The alternative way of adding the JavaScript dynamically to the tags in your page is to set up a function to test if the tag with the appropriate id exists. If it does then you run the appropriate code to add the JavaScript to it. If it doesn't then you can use a setTimeout to call the test again after a short delay to again test if it has loaded yet. This way you will have the JavaScript added to the HTML unobtrusively as soon as possible after the tag it is being attached to has loaded and hence it will work as soon as that part of the page is visible just as if it were embedded into the HTML itself. We can also set up processing on the window.onload event handler to cancel any outstanding testing since if any tag has not been found by the time the page has finished loading then that tag is obviously not in the current web page and we don't want the code to continue testinng forever for a tag that doesn't exist.

Faster DOM Access provides the code needed to set up this alternative processessing such that you can just call a function loaded() passing it the id of the tag that you want to test for and the name of the function that you want to run when that tag is found.

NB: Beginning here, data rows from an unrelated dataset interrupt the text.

(** * Cityscope backend: posts, likes, replies and feeds

    A shallow embedding of the post model (models/Post.ts), the user model
    (models/User.ts) and the post service (services/post.service.ts), with
    the parts of Mongoose and MongoDB they run on written out as explicit
    state passing over the two collections. *)

From stdpp Require Import gmap strings list fin_maps sorting.
From Stdlib Require Import NArith ZArith Ascii String.

Open Scope string_scope.
Open Scope list_scope.

(** ** JavaScript strings

    A string is a sequence of code units; the model keeps the code units
    below 256, one [ascii] each, so [String.length] is [.length]. *)

Module JS.

(** White space as [String.prototype.trim] sees it, restricted to the
    code units of the model: TAB, LF, VT, FF, CR, SP and NBSP. *)
Definition isWhiteSpace (c : ascii) : bool :=
  let n := N_of_ascii c in
  ((9 <=? n) && (n <=? 13) || (n =? 32) || (n =? 160))%N.

Fixpoint trimStart (s : string) : string :=
  match s with
  | EmptyString => EmptyString
  | String c s' => if isWhiteSpace c then trimStart s' else s
  end.

Fixpoint trimEnd (s : string) : string :=
  match s with
  | EmptyString => EmptyString
  | String c s' =>
      match trimEnd s' with
      | EmptyString => if isWhiteSpace c then EmptyString else String c EmptyString
      | t => String c t
      end
  end.

Definition trim (s : string) : string := trimEnd (trimStart s).

(** Truthiness of a string: every string but the empty one. *)
Definition truthy (s : string) : bool :=
  match s with EmptyString => false | _ => true end.

(** [a || b] where [a] may be undefined. *)
Definition or_else (a : option string) (b : string) : string :=
  match a with
  | Some s => if truthy s then s else b
  | None => b
  end.

(** [a || undefined]. *)
Definition or_undefined (a : option string) : option string :=
  match a with
  | Some s => if truthy s then Some s else None
  | None => None
  end.

(** [a?.trim()] as a condition. *)
Definition truthy_trim (a : option string) : bool :=
  match a with
  | Some s => truthy (trim s)
  | None => false
  end.

Definition toLower (c : ascii) : ascii :=
  let n := N_of_ascii c in
  if ((65 <=? n) && (n <=? 90))%N then ascii_of_N (n + 32) else c.

Fixpoint lowerCase (s : string) : string :=
  match s with
  | EmptyString => EmptyString
  | String c s' => String (toLower c) (lowerCase s')
  end.

Definition startsWith (p s : string) : bool := String.prefix p s.

Definition endsWith (p s : string) : bool :=
  String.prefix (String.rev p) (String.rev s).

(** What [.] refuses in a regular expression without the [s] flag. *)
Definition isLineTerminator (c : ascii) : bool :=
  let n := N_of_ascii c in ((n =? 10) || (n =? 13))%N.

Fixpoint noLineTerminator (s : string) : bool :=
  match s with
  | EmptyString => true
  | String c s' => negb (isLineTerminator c) && noLineTerminator s'
  end.

Fixpoint repeat (c : ascii) (n : nat) : string :=
  match n with
  | O => EmptyString
  | S n' => String c (repeat c n')
  end.

End JS.

(** ** ObjectId

    An ObjectId is its 96-bit value; [fromString] is the cast Mongoose and
    the [Types.ObjectId] constructor apply to a string: exactly 24
    hexadecimal digits, anything else is refused. *)

Module ObjectId.

Abbreviation t := N (only parsing).

Definition hexDigit (c : ascii) : option N :=
  let n := N_of_ascii c in
  if ((48 <=? n) && (n <=? 57))%N then Some (n - 48)%N
  else if ((97 <=? n) && (n <=? 102))%N then Some (n - 87)%N
  else if ((65 <=? n) && (n <=? 70))%N then Some (n - 55)%N
  else None.

Fixpoint parseHex (s : string) (acc : N) : option N :=
  match s with
  | EmptyString => Some acc
  | String c s' =>
      match hexDigit c with
      | Some d => parseHex s' (16 * acc + d)%N
      | None => None
      end
  end.

Definition fromString (s : string) : option t :=
  if Nat.eqb (String.length s) 24 then parseHex s 0%N else None.

End ObjectId.

(** ** The documents *)

Module PostType.

Inductive t := RECOMMEND | HELP | UPDATE | EVENT.

#[global] Instance eq_dec : EqDecision t.
Proof. solve_decision. Defined.

Definition toString (x : t) : string :=
  match x with
  | RECOMMEND => "recommend"
  | HELP => "help"
  | UPDATE => "update"
  | EVENT => "event"
  end.

Definition values : list t := [RECOMMEND; HELP; UPDATE; EVENT].

(** [Object.values(PostType).includes(s)], with the member found. *)
Definition ofString (s : string) : option t :=
  List.find (fun x => String.eqb (toString x) s) values.

End PostType.

Module User.

(** The [_id] of a document is its key in the collection. *)
Record t := mk {
  email : string;
  password : string;
  firstName : string;
  lastName : string;
  city : string;
  bio : string;
  isVerified : bool;
  postsCount : Z;
  isActive : bool;
  userStatus : Z;
  createdAt : N;
  updatedAt : N
}.

Definition inc_postsCount (n : Z) (u : t) : t :=
  mk (email u) (password u) (firstName u) (lastName u) (city u)
     (bio u) (isVerified u) (postsCount u + n)%Z (isActive u)
     (userStatus u) (createdAt u) (updatedAt u).

End User.

Module Reply.

Record t := mk {
  _id : option ObjectId.t;
  content : string;
  author : ObjectId.t;
  createdAt : N;
  updatedAt : N
}.

#[global] Instance eq_dec : EqDecision t.
Proof. solve_decision. Defined.

End Reply.

Module Post.

(** [image = None] is an absent image; the empty [city] stands for an
    absent city (createPost turns the one into the other, and the
    [required] validator refuses both). *)
Record t := mk {
  content : string;
  postType : PostType.t;
  image : option string;
  author : ObjectId.t;
  city : string;
  likes : list ObjectId.t;
  dislikes : list ObjectId.t;
  replies : list Reply.t;
  isActive : bool;
  createdAt : N;
  updatedAt : N
}.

The function that is called once the tag exists is the one that will add the JavaScript code to the tag for you. For event handlers that you want to add unobtrusively to your HTML you can simply set up a simple function similar to the following to create all of the event hhandlers that you removed from the original HTML and replaced with the id.

function addEventHandlers() {
var d = document.getElementById('theID');
d.onclick = function() {d.value = '0';}
}

Simply give each function its own unique name in place of addEventHandlers and reference the id that you gave the tag in place of theID.

You can add as many event handlers as you had in the original HTML via the JavaScript just by duplicating the statement assigning a function to the event handler. Simply replace onclick with whatever event handler you want to add. Whatever code you had in the original event handler in the HTML goes in the function where my example has d.value = '0';.

With a function liike this in place for each of the tags where you had event handlers in the original HTML you now have an unobtrusive JavaScript equivalent to having all of those JavaScript event handlers embedded in the HTML.

This is the simplest way of directly converting the embedded JavaScript event handlers into an unobtrusive version of the same event handlers without having to redesign your code any more than necessary. If you want to rewrite your entire script to be even more flexible then you should look into replacing the event handlers with event listeners.